Never again

This week is the hundredth anniversary of the assassination of Austrian Archduke Ferdinand in Vienna which triggered the start of the First World War.

Two highly symbolic events to mark it stand out: one by governments in Ypres and one by civil society organisations in Sarajevo.

Herman van Rompuy’s initiative to convene the heads of state and government of the 28 EU members in Ieper (Ypres) is how governments will commemorate the anniversary. The sight of all 28 national leaders standing together at the Menin Gate while the Last Post is being played will be a powerful symbol of how far Europe has progressed since then. Few who died or survived those awful events could have imagined that reconciliation would ever allow such a joint event.

Just before, the European Broadcasting Union is organising a concert in Sarajevo, and remarkably it’s the Vienna Philharmonic Orchestra which will be playing there! It will take place in the celebrated library that has recently been renovated from the devastation of the 1990s wars of disintegration of Yugoslavia, and which is adjacent to the site of the assassination.

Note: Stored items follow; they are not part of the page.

(** * FRAM_FM24CXX_I2C: an Arduino driver for FM24C04-class I2C FRAM chips

    A shallow embedding of [FRAM_FM24CXX_I2C.h] / [FRAM_FM24CXX_I2C.cpp].

    - Integers are [Z]; conversions to [uint8_t] / [uint16_t] are written
      out as [mod].
    - The driver talks to two collaborators that are not part of the
      repository: the [Wire] bus object and the GPIO functions.  Both are
      modelled as recording doubles; the bus double has FRAM cells behind
      it so that data written can be read back.
    - Out-parameters are returned next to the status code.
    - The [SERIAL_DEBUG] blocks only print and are left out. *)

From Stdlib Require Import ZArith List Bool Lia.
Import ListNotations.
Local Open Scope Z_scope.

(** ** Constants of the header *)

Definition MAXADDRESS_04 : Z := 512.

Definition MANAGE_WP : bool := false.
Definition DEFAULT_WP_PIN : Z := 13.
Definition DEFAULT_WP_STATUS : bool := false.

Definition ERROR_0 : Z := 0.   (* Success *)
Definition ERROR_1 : Z := 1.   (* Data too long for the transmission buffer *)
Definition ERROR_2 : Z := 2.   (* NACK on transmit of address *)
Definition ERROR_3 : Z := 3.   (* NACK on transmit of data *)
Definition ERROR_4 : Z := 4.   (* Serial seems not available *)
Definition ERROR_5 : Z := 5.   (* Not referenced device ID *)
Definition ERROR_6 : Z := 6.   (* Unused *)
Definition ERROR_7 : Z := 6.   (* Fram chip unidentified *)
Definition ERROR_8 : Z := 8.   (* Number of bytes asked to read null *)
Definition ERROR_9 : Z := 9.   (* Bit position out of range *)
Definition ERROR_10 : Z := 10. (* Not permitted operation *)
Definition ERROR_11 : Z := 11. (* Memory address out of range *)

(** ** Machine integers *)

Definition uint8 (x : Z) : Z := x mod 256.
Definition uint16 (x : Z) : Z := x mod 65536.
Definition uint32 (x : Z) : Z := x mod 4294967296.

(** Width of the C++ type [int] on the build target.  It decides how
    [framAddr + (uint16_t) items - 1] is evaluated: where [int] has 16 bits
    (the AVR boards) [uint16_t] is [unsigned int] and the sum wraps modulo
    2^16; where [int] has 32 bits both operands are promoted to [int] and
    the sum is exact (and may be -1). *)
Inductive IntWidth : Set := Int16 | Int32.

(** ** Arduino bit macros ([Arduino.h]), applied to a [uint8_t] lvalue *)

(* #define bitRead(value, bit) (((value) >> (bit)) & 0x01) *)
Definition bitRead (value bit : Z) : Z := Z.land (Z.shiftr value bit) 1.
(* #define bitSet(value, bit) ((value) |= (1UL << (bit))) *)
Definition bitSet (value bit : Z) : Z := uint8 (Z.lor value (Z.shiftl 1 bit)).
(* #define bitClear(value, bit) ((value) &= ~(1UL << (bit))) *)
Definition bitClear (value bit : Z) : Z :=
  uint8 (Z.land value (Z.lnot (Z.shiftl 1 bit))).

(** ** The bus double

    [Wire] is the Arduino I2C master.  The double records every call and
    plays a bus populated with FM24C04-class cells: a 7-bit selector
    addresses one 256-byte page, the device keeps an 8-bit word-address
    latch, a write transaction carries the word address followed by data
    bytes, and a read request returns bytes of the page selected by the
    read request's own selector, starting at the latch.  After each byte
    the address advances, carrying from offset 255 into the page bit.

    Transport failures are scripted: [txScript] lists the status codes
    the coming [endTransmission] calls return, [rxScript] which of the
    coming [requestFrom] calls fail.  An exhausted script means success. *)

Inductive WireCall : Type :=
| CallBeginTransmission (address : Z)
| CallWrite (data : Z)
| CallEndTransmission (status : Z)
| CallRequestFrom (address quantity : Z)
| CallRead (value : Z).

Record TwoWire : Type := mkWire {
  cells : Z -> Z -> Z;      (* selector -> word address -> stored byte *)
  latch : Z;                (* word-address latch of the device *)
  txAddress : Z;            (* selector of the transaction being queued *)
  txBuffer : list Z;        (* bytes queued by write, oldest first *)
  rxBuffer : list Z;        (* bytes received by the last requestFrom *)
  txScript : list Z;
  rxScript : list bool;
  calls : list WireCall     (* every call so far, oldest first *)
}.

Definition fault_free (w : TwoWire) : Prop :=
  txScript w = [] /\ rxScript w = [].

Definition set_cell (c : Z -> Z -> Z) (sel off v : Z) : Z -> Z -> Z :=
  fun s o => if (s =? sel) && (o =? off) then v else c s o.

(** The next cell after [(sel, off)]. *)
Definition advance (pos : Z * Z) : Z * Z :=
  let '(sel, off) := pos in
  if off =? 255 then (Z.lxor sel 1, 0) else (sel, off + 1).

Fixpoint store_bytes (c : Z -> Z -> Z) (pos : Z * Z) (data : list Z)
  : (Z -> Z -> Z) * (Z * Z) :=
  match data with
  | [] => (c, pos)
  | d :: rest => store_bytes (set_cell c (fst pos) (snd pos) d) (advance pos) rest
  end.

Fixpoint fetch_bytes (c : Z -> Z -> Z) (pos : Z * Z) (n : nat)
  : list Z * (Z * Z) :=
  match n with
  | O => ([], pos)
  | S k => let '(rest, pos') := fetch_bytes c (advance pos) k in
           (c (fst pos) (snd pos) :: rest, pos')
  end.

Definition log (w : TwoWire) (e : WireCall) : TwoWire :=
  mkWire (cells w) (latch w) (txAddress w) (txBuffer w) (rxBuffer w)
         (txScript w) (rxScript w) (calls w ++ [e]).

(* void TwoWire::beginTransmission(int address) *)
Definition beginTransmission (w : TwoWire) (address : Z) : TwoWire :=
  log (mkWire (cells w) (latch w) (uint8 address) [] (rxBuffer w)
              (txScript w) (rxScript w) (calls w))
      (CallBeginTransmission address).

(* size_t TwoWire::write(uint8_t data) *)
Definition write (w : TwoWire) (data : Z) : TwoWire :=
  log (mkWire (cells w) (latch w) (txAddress w) (txBuffer w ++ [uint8 data])
              (rxBuffer w) (txScript w) (rxScript w) (calls w))
      (CallWrite data).

(** What an acknowledged write transaction does to the device. *)
Definition deliver (w : TwoWire) : (Z -> Z -> Z) * Z :=
  match txBuffer w with
  | [] => (cells w, latch w)
  | sub :: data =>
      let '(c, pos) := store_bytes (cells w) (txAddress w, sub) data in
      (c, snd pos)
  end.

(* uint8_t TwoWire::endTransmission(void) *)
Definition endTransmission (w : TwoWire) : Z * TwoWire :=
  let status := uint8 (hd 0 (txScript w)) in
  let '(c, l) := if status =? 0 then deliver w else (cells w, latch w) in
  (status,
   log (mkWire c l (txAddress w) [] (rxBuffer w)
               (tl (txScript w)) (rxScript w) (calls w))
       (CallEndTransmission status)).

(* uint8_t TwoWire::requestFrom(uint8_t address, uint8_t quantity);
   the driver discards the returned count. *)
Definition requestFrom (w : TwoWire) (address quantity : Z) : TwoWire :=
  let '(rx, l) :=
    if hd false (rxScript w) then ([], latch w)
    else let '(bytes, pos) :=
           fetch_bytes (cells w) (uint8 address, latch w) (Z.to_nat quantity) in
         (bytes, snd pos) in
  log (mkWire (cells w) l (txAddress w) (txBuffer w) rx
              (txScript w) (tl (rxScript w)) (calls w))
      (CallRequestFrom address quantity).

(* int TwoWire::read(void): -1 when nothing is left *)
Definition read (w : TwoWire) : Z * TwoWire :=
  let v := match rxBuffer w with [] => -1 | b :: _ => b end in
  (v,
   log (mkWire (cells w) (latch w) (txAddress w) (txBuffer w) (tl (rxBuffer w))
               (txScript w) (rxScript w) (calls w))
       (CallRead v)).

(** ** The GPIO double *)

Inductive PinLevel : Set := LOW | HIGH.
Inductive PinMode : Set := INPUT | OUTPUT.

Inductive GpioCall : Type :=
| CallPinMode (pin : Z) (mode : PinMode)
| CallDigitalWrite (pin : Z) (level : PinLevel).

Definition pinMode (g : list GpioCall) (pin : Z) (mode : PinMode) :=
  g ++ [CallPinMode pin mode].
Definition digitalWrite (g : list GpioCall) (pin : Z) (level : PinLevel) :=
  g ++ [CallDigitalWrite pin level].

(** ** The device handle (private members of the class) *)

Record FRAM_FM24CXX_I2C : Type := mkFRAM {
  i2c_addr : Z;       (* uint8_t *)
  wpPin : Z;          (* int *)
  wpStatus : bool     (* boolean *)
}.

(** ** Arrays

    A C array is a list; [values[i]] outside the list is undefined in the
    source and reads as 0 / stores nothing here. *)

Fixpoint store (i : nat) (v : Z) (l : list Z) : list Z :=
  match l, i with
  | [], _ => []
  | _ :: t, O => v :: t
  | x :: t, S k => x :: store k v t
  end.

(** An automatic array of [n] bytes that the source leaves uninitialised:
    its contents are whatever [junk] holds. *)
Definition local_buffer (n : nat) (junk : list Z) : list Z :=
  map (fun i => uint8 (nth i junk 0)) (seq 0 n).

(** ** Transfer primitives *)

(* framAddr + (uint16_t) items - 1 *)
Definition last_address (iw : IntWidth) (framAddr items : Z) : Z :=
  match iw with
  | Int16 => uint16 (uint16 (framAddr + items) - 1)
  | Int32 => framAddr + items - 1
  end.

(* (framAddr >= MAXADDRESS_04) ||
   ((framAddr + (uint16_t) items - 1) >= MAXADDRESS_04) *)
Definition out_of_range (iw : IntWidth) (framAddr items : Z) : bool :=
  (MAXADDRESS_04 <=? framAddr) || (MAXADDRESS_04 <=? last_address iw framAddr items).

(* i2c_addr | ((framAddr >> 8) & 0x1) *)
Definition selector (h : FRAM_FM24CXX_I2C) (framAddr : Z) : Z :=
  Z.lor (i2c_addr h) (Z.land (Z.shiftr framAddr 8) 1).

(* for (byte i=0; i < items ; i++) Wire.write(values[i]); *)
Definition write_items (w : TwoWire) (items : Z) (values : list Z) : TwoWire :=
  fold_left (fun w i => write w (nth i values 0)) (seq 0 (Z.to_nat items)) w.

(* for (byte i=0; i < items; i++) values[i] = Wire.read(); *)
Definition read_items (w : TwoWire) (items : Z) (values : list Z)
  : list Z * TwoWire :=
  fold_left (fun st i => let '(v, w') := read (snd st) in
                         (store i (uint8 v) (fst st), w'))
            (seq 0 (Z.to_nat items)) (values, w).

Definition writeArray (iw : IntWidth) (h : FRAM_FM24CXX_I2C) (w : TwoWire)
    (framAddr items : Z) (values : list Z) : Z * TwoWire :=
  if out_of_range iw framAddr items then (ERROR_11, w)
  else
    let w := beginTransmission w (selector h framAddr) in
    let w := write w (Z.land framAddr 255) in
    let w := write_items w items values in
    endTransmission w.

Definition writeByte (iw : IntWidth) (h : FRAM_FM24CXX_I2C) (w : TwoWire)
    (framAddr value : Z) : Z * TwoWire :=
  let buffer := [uint8 value] in
  writeArray iw h w framAddr 1 buffer.

Definition readArray (iw : IntWidth) (h : FRAM_FM24CXX_I2C) (w : TwoWire)
    (framAddr items : Z) (values : list Z) : Z * list Z * TwoWire :=
  if out_of_range iw framAddr items then (ERROR_11, values, w)
  else if items =? 0 then (ERROR_8, values, w)
  else
    let w := beginTransmission w (selector h framAddr) in
    let w := write w (Z.land framAddr 255) in
    let '(result, w) := endTransmission w in
    let w := requestFrom w (i2c_addr h) (uint8 items) in
    let '(values, w) := read_items w items values in
    (result, values, w).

The broadcasting union asked me to be a keynote speaker at their presentation of these events last week. I spoke of the original motivation behind the creation of the European Union, which was indeed about the wars, saying “never again!”.

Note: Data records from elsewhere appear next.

(** * Pull-request "Database changes" hook: model and properties

    The repository holds two versions of one GitHub-script hook:
    - [src/unnamed/part_000]                 (flat list of migration links),
    - [src/.github/scripts/pr-db-changes.js] (do/undo aware summary).

    Both are embedded below.  JavaScript strings are sequences of UTF-16
    code units, so a string is a [list N]; every [String.prototype] method
    the script calls is written out on that representation.  The calls to
    the GitHub client are threaded through a small state-and-exception
    monad whose handler is a parameter, and which logs every request. *)

From Stdlib Require Import String Ascii.
From Stdlib Require Import List NArith ZArith Bool Arith Lia.
Import ListNotations.

(** ** JavaScript strings *)

Definition str := list N.

(** An ASCII literal of the script. *)
Definition lit (s : string) : str := map N_of_ascii (list_ascii_of_string s).

Fixpoint str_eqb (a b : str) : bool :=
  match a, b with
  | [], [] => true
  | x :: a', y :: b' => N.eqb x y && str_eqb a' b'
  | _, _ => false
  end.

(** [s.startsWith(p)] *)
Fixpoint startsWith (s p : str) {struct p} : bool :=
  match p with
  | [] => true
  | x :: p' =>
      match s with
      | [] => false
      | y :: s' => N.eqb x y && startsWith s' p'
      end
  end.

(** [s.indexOf(p)], as an option instead of -1. *)
Fixpoint indexOf (s p : str) : option nat :=
  if startsWith s p then Some 0
  else match s with
       | [] => None
       | _ :: s' => option_map S (indexOf s' p)
       end.

(** [s.split(sep)] for a one-unit separator: never the empty array. *)
Fixpoint split (sep : N) (s : str) : list str :=
  match s with
  | [] => [[]]
  | c :: s' =>
      if N.eqb c sep then [] :: split sep s'
      else match split sep s' with
           | [] => [[c]]
           | w :: ws => (c :: w) :: ws
           end
  end.

(** [a.join(sep)] *)
Fixpoint join (sep : str) (l : list str) : str :=
  match l with
  | [] => []
  | [a] => a
  | a :: l' => a ++ sep ++ join sep l'
  end.

(** [a.filter(Boolean)] on an array of strings: the empty string is falsy. *)
Definition filterBoolean (l : list str) : list str :=
  filter (fun s => match s with [] => false | _ => true end) l.

(** WhiteSpace and LineTerminator code units, the set [trimEnd] strips. *)
Definition isWhiteSpace (c : N) : bool :=
  ((9 <=? c) && (c <=? 13) || (c =? 32) || (c =? 160) || (c =? 5760)
   || (8192 <=? c) && (c <=? 8202) || (c =? 8232) || (c =? 8233)
   || (c =? 8239) || (c =? 8287) || (c =? 12288) || (c =? 65279))%N.

(** [s.trimEnd()] *)
Definition trimEnd (s : str) : str :=
  fold_right
    (fun c acc =>
       match acc with
       | [] => if isWhiteSpace c then [] else [c]
       | _ => c :: acc
       end) [] s.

Almost every generation from the fall of the Roman Empire until 1944 slaughtered each other on the battlefields of Europe. We simply had to find a better way of doing things. The hope after the First World War was the horrors of war would make it inconceivable to go to war again — the “war to end wars”. But within a generation, Europe was at it again. It was in the anti-fascist resistance movements that the lesson was learned. Altiero Spinelli, when still a prisoner on the island of Ventotene, wrote in 1941 already that if, after the war, we simply re-established the system of totally sovereign nation-states in shifting alliances, then one day we would have war again. He advocated the creation of a structure bringing the countries of Europe together in a binding structure in which common interests could be developed. Of course, we still have robust arguments — but we have them across a debating chamber or a negotiating table. It’s somewhat better!

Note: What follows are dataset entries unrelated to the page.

(** * subctl: broker deployment sequencing and gather pre-flight checks

    A shallow embedding of [pkg/deploy/broker.go] (the [Broker] operation,
    its [deploy] pipeline and its two validators) and of the [gather]
    command (its [Run] body and [checkGatherArguments]).

    Go values are modelled as follows.
    - [error] values are a small inductive type: [fmt.Errorf] keeps its
      format string and arguments, the wrapping done by the reporter keeps
      the message and the cause.  [nil] is [None].
    - [sets.Set[string]] is a [gset string]; the iteration order of the
      underlying Go map is unspecified, so [UnsortedList] is an interface
      ([SetOrder]) and every theorem holds for all of its implementations.
    - calls that reach the target cluster go through one handler,
      [perform]; every call and its result is appended to a log, next to
      the reporter's events.  The handler and the pure helpers of the
      [globalnet] and [image] packages are section variables. *)

From Stdlib Require Import ZArith NArith Ascii String DecimalString List Lia.
From stdpp Require Import base gmap sets list strings.

Local Open Scope string_scope.
Local Open Scope list_scope.

(** ** Errors *)

Inductive error : Type :=
| Errorf (format : string) (args : list string)
| Wrap (cause : error) (message : string).

(** ** Sets of strings ([k8s.io/apimachinery/pkg/util/sets]) *)

Definition sets_New (items : list string) : gset string := list_to_set items.

Definition sets_Has (s : gset string) (item : string) : bool :=
  bool_decide (item ∈ s).

Definition sets_Len (s : gset string) : Z := Z.of_nat (size s).

Definition sets_Insert (s : gset string) (item : string) : gset string :=
  {[item]} ∪ s.

(** [UnsortedList] returns the members in the unspecified order of a Go map
    iteration: some list holding every member exactly once. *)
Record SetOrder : Type := {
  UnsortedList : gset string → list string;
  UnsortedList_perm : ∀ s, UnsortedList s ≡ₚ elements s
}.

Definition elements_order : SetOrder :=
  {| UnsortedList := elements; UnsortedList_perm := fun s => reflexivity _ |}.

Definition reverse_order : SetOrder :=
  {| UnsortedList := fun s => reverse (elements s);
     UnsortedList_perm := λ s, reverse_Permutation (elements s) |}.

(** ** Components ([internal/component]) *)

Module component.
(** Modelled from the spec: [component.ServiceDiscovery] of
    [internal/component], which is not among the sources; the first member
    of the spec's known component set. *)
Definition ServiceDiscovery : string := "service-discovery".

(** Modelled from the spec: [component.Connectivity], the second member of
    the spec's known component set. *)
Definition Connectivity : string := "connectivity".

(** Modelled from the spec: [component.Globalnet], the component that the
    spec has "implicitly added, never supplied directly". *)
Definition Globalnet : string := "globalnet".
End component.

Definition ValidComponents : list string :=
  [component.ServiceDiscovery; component.Connectivity].

(** The [for ... range componentSet.UnsortedList()] loop of
    [isValidComponents]: the first member that is not valid stops it. *)
Fixpoint isValidComponents_loop (validComponentSet : gset string)
    (l : list string) : option error :=
  match l with
  | [] => None
  | c :: rest =>
      if negb (sets_Has validComponentSet c)
      then Some (Errorf "unknown component: %s" [c])
      else isValidComponents_loop validComponentSet rest
  end.

Definition isValidComponents (O : SetOrder) (componentSet : gset string)
    : option error :=
  let validComponentSet := sets_New ValidComponents in
  if (sets_Len componentSet <? 1)%Z
  then Some (Errorf "at least one component must be provided for deployment" [])
  else isValidComponents_loop validComponentSet (UnsortedList O componentSet).

(** ** Broker options *)

Module operatorv1alpha1.
(** The fields of the operator API's [BrokerSpec] that [broker.go] reads
    or writes; [DefaultGlobalnetClusterSize] is a Go [uint]. *)
Record BrokerSpec : Type := {
  Components : list string;
  GlobalnetEnabled : bool;
  GlobalnetCIDRRange : string;
  DefaultGlobalnetClusterSize : N
}.
End operatorv1alpha1.
Import operatorv1alpha1.

Record BrokerOptions : Type := {
  OperatorDebug : bool;
  Repository : string;
  ImageVersion : string;
  BrokerNamespace : string;
  BrokerSpec : operatorv1alpha1.BrokerSpec
}.

(** The assignment [options.BrokerSpec.DefaultGlobalnetClusterSize = size]
    through the [*BrokerOptions] pointer. *)
Definition set_DefaultGlobalnetClusterSize (options : BrokerOptions) (size : N)
    : BrokerOptions :=
  {| OperatorDebug := OperatorDebug options;
     Repository := Repository options;
     ImageVersion := ImageVersion options;
     BrokerNamespace := BrokerNamespace options;
     BrokerSpec :=
       {| Components := Components (BrokerSpec options);
          GlobalnetEnabled := GlobalnetEnabled (BrokerSpec options);
          GlobalnetCIDRRange := GlobalnetCIDRRange (BrokerSpec options);
          DefaultGlobalnetClusterSize := size |} |}.

(** ** Calls to the target cluster and the reporter's events *)

(** One constructor per collaborator operation that [Broker] and [deploy]
    invoke with a client of the target cluster, with the arguments computed
    from the options. *)
Inductive call : Type :=
| broker_Ensure (components : list string) (createSA : bool) (brokerNS : string)
| operator_Ensure (operatorNS image : string) (debug : bool)
| brokercr_Ensure (brokerNS : string) (spec : operatorv1alpha1.BrokerSpec)
| globalnet_ValidateExistingGlobalNetworks (brokerNS : string)
| globalnet_CreateConfigMap (globalnetEnabled : bool) (cidrRange : string)
    (clusterSize : N) (brokerNS : string).

Inductive event : Type :=
| Start (message : string)
| End_
| Failure (err : error)
| Called (c : call) (result : option error).

Record World (Cluster : Type) : Type := {
  cluster : Cluster;
  log : list event
}.
Arguments cluster {Cluster} _.
Arguments log {Cluster} _.

(** State passing over the world: the cluster and the chronological log. *)
Definition M (Cluster A : Type) : Type := World Cluster → A * World Cluster.

Global Instance M_ret {Cluster} : MRet (M Cluster) := λ A a w, (a, w).
Global Instance M_bind {Cluster} : MBind (M Cluster) :=
  λ A B f m w, let '(a, w') := m w in f a w'.

Definition emit {Cluster} (e : event) : M Cluster unit :=
  λ w, (tt, {| cluster := cluster w; log := log w ++ [e] |}).

(** ** The reporter ([admiral/pkg/reporter.Interface]) *)

Definition status_Start {Cluster} (message : string) : M Cluster unit :=
  emit (Start message).

Definition status_End {Cluster} : M Cluster unit := emit End_.

(** [status.Error(err, message)]: a nil error stays nil (the last line of
    [deploy] returns [status.Error] of a possibly nil error); otherwise the
    error is wrapped with the message, reported as a failure, the current
    operation is ended and the wrapped error is returned. *)
Definition status_Error {Cluster} (err : option error) (message : string)
    : M Cluster (option error) :=
  match err with
  | None => mret None
  | Some e =>
      emit (Failure (Wrap e message));;
      emit End_;;
      mret (Some (Wrap e message))
  end.

(** ** The globalnet configuration validator *)

Section Validators.
(** [globalnet.GetValidClusterSize] and [globalnet.IsValidCIDR] of the
    operator's [discovery/globalnet] package: pure functions of their
    arguments. *)
Variable GetValidClusterSize : string → N → N * option error.
Variable IsValidCIDR : string → option error.

Definition checkGlobalnetConfig (options : BrokerOptions)
    : option error * BrokerOptions :=
  if negb (GlobalnetEnabled (BrokerSpec options)) then (None, options)
  else
    let '(size, err) :=
      GetValidClusterSize (GlobalnetCIDRRange (BrokerSpec options))
                          (DefaultGlobalnetClusterSize (BrokerSpec options)) in
    let options := set_DefaultGlobalnetClusterSize options size in
    match err with
    | Some e => (Some e, options)
    | None => (IsValidCIDR (GlobalnetCIDRRange (BrokerSpec options)), options)
    end.
End Validators.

It’s clear from the very first European treaty, the ECSC, that this was the original motivation for the European Union. The treaty preamble is highly resonant:

resolved to substitute for age-old rivalries the merging of their essential interests…to create the basis for a community among peoples long divided by bloody conflicts

In an era when the more pragmatic reasons, and indeed the selfish reasons, for having a European Union are to the fore, and when there is much debate about the policies and priorities of the Union, this original motivation is often taken for granted or even forgotten. Yet we do so at our peril. We need only look just beyond the borders of the EU — in Ukraine, the Middle East or North Africa (or recently in the former Yugoslavia) — to see how precious is the stability is that we have created here.

So it was timely of the Nobel prize committee to confer the Nobel Peace Prize on the European Union two years ago. It would seem that some people outside the EU have a better perspective on its achievements than some of us inside it!

And when we squabble over the EU budget or other minor irritations, it is worth recalling the words of (I think) a recent recent Finnish Prime Minister, who asked “what economic value do you place on an hour of peace?”.